(** The scanner: [scan_once] reads one value, [scan_pairs] the members of an
    object after its first key's opening quote has been seen, [scan_items] the
    elements of an array.  [depth] is the number of containers that can still
    be entered below one another.  The fuel bounds the number of nested calls
    of the model; see [loads] for the amount given. *)
Fixpoint scan_once (py : Runtime) (fuel depth : nat) (s : string) : scan value :=
  match fuel with
  | O => OutOfFuel
  | S fuel' =>
      match s with
      | EmptyString => DecodeError "Expecting value"
      | String c rest =>
          if Ascii.eqb c dquote then scan_map VStr (scanstring None rest)
          else if Ascii.eqb c "{" then
            match depth with
            | O => Raised (recursion_error "object")
            | S depth' =>
                match skip_ws rest with
                | String d rest1 =>
                    if Ascii.eqb d "}" then Scanned (VDict []) rest1
                    else if Ascii.eqb d dquote
                    then scan_map VDict (scan_pairs py fuel' depth' [] rest1)
                    else DecodeError "Expecting property name enclosed in double quotes"
                | EmptyString =>
                    DecodeError "Expecting property name enclosed in double quotes"
                end
            end
          else if Ascii.eqb c "[" then
            match depth with
            | O => Raised (recursion_error "array")
            | S depth' =>
                match skip_ws rest with
                | String d rest1 =>
                    if Ascii.eqb d "]" then Scanned (VList []) rest1
                    else scan_map VList (scan_items py fuel' depth' (String d rest1))
                | EmptyString => DecodeError "Expecting value"
                end
            end
          else if startswith s "null" then Scanned VNone (drop 4 s)
          else if startswith s "true" then Scanned (VBool true) (drop 4 s)
          else if startswith s "false" then Scanned (VBool false) (drop 5 s)
          else
            match match_number py s with
            | Some r => r
            | None =>
                if startswith s "NaN" then Scanned (VFloat "NaN") (drop 3 s)
                else if startswith s "Infinity" then Scanned (VFloat "Infinity") (drop 8 s)
                else if startswith s "-Infinity" then Scanned (VFloat "-Infinity") (drop 9 s)
                else DecodeError "Expecting value"
            end
      end
  end

with scan_pairs (py : Runtime) (fuel depth : nat) (acc : dict) (s : string) : scan dict :=
  match fuel with
  | O => OutOfFuel
  | S fuel' =>
      match scanstring None s with
      | Scanned key rest =>
          match skip_ws rest with
          | String colon rest1 =>
              if Ascii.eqb colon ":" then
                match scan_once py fuel' depth (skip_ws rest1) with
                | Scanned v rest2 =>
                    let acc' := dict_set acc key v in
                    match skip_ws rest2 with
                    | String d rest3 =>
                        if Ascii.eqb d "}" then Scanned acc' rest3
                        else if Ascii.eqb d "," then
                          match skip_ws rest3 with
                          | String q rest4 =>
                              if Ascii.eqb q dquote
                              then scan_pairs py fuel' depth acc' rest4
                              else DecodeError
                                     "Expecting property name enclosed in double quotes"
                          | EmptyString =>
                              DecodeError
                                "Expecting property name enclosed in double quotes"
                          end
                        else DecodeError "Expecting ',' delimiter"
                    | EmptyString => DecodeError "Expecting ',' delimiter"
                    end
                | DecodeError msg => DecodeError msg
                | Raised e => Raised e
                | OutOfFuel => OutOfFuel
                end
              else DecodeError "Expecting ':' delimiter"
          | EmptyString => DecodeError "Expecting ':' delimiter"
          end
      | DecodeError msg => DecodeError msg
      | Raised e => Raised e
      | OutOfFuel => OutOfFuel
      end
  end

with scan_items (py : Runtime) (fuel depth : nat) (s : string) : scan (list value) :=
  match fuel with
  | O => OutOfFuel
  | S fuel' =>
      match scan_once py fuel' depth s with
      | Scanned v rest =>
          match skip_ws rest with
          | String d rest1 =>
              if Ascii.eqb d "]" then Scanned [v] rest1
              else if Ascii.eqb d "," then
                scan_map (cons v) (scan_items py fuel' depth (skip_ws rest1))
              else DecodeError "Expecting ',' delimiter"
          | EmptyString => DecodeError "Expecting ',' delimiter"
          end
      | DecodeError msg => DecodeError msg
      | Raised e => Raised e
      | OutOfFuel => OutOfFuel
      end
  end.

□ □ □ □

### WHAT THE TASK REQUIRES
Give back exactly the lines of the listing, starting with the first and ending with the one bearing "match s with". Add no other lines.

### EXPECTED ANSWER
(** The scanner: [scan_once] reads one value, [scan_pairs] the members of an
    object after its first key's opening quote has been seen, [scan_items] the
    elements of an array.  [depth] is the number of containers that can still
    be entered below one another.  The fuel bounds the number of nested calls
    of the model; see [loads] for the amount given. *)
Fixpoint scan_once (py : Runtime) (fuel depth : nat) (s : string) : scan value :=
  match fuel with
  | O => OutOfFuel
  | S fuel' =>
      match s with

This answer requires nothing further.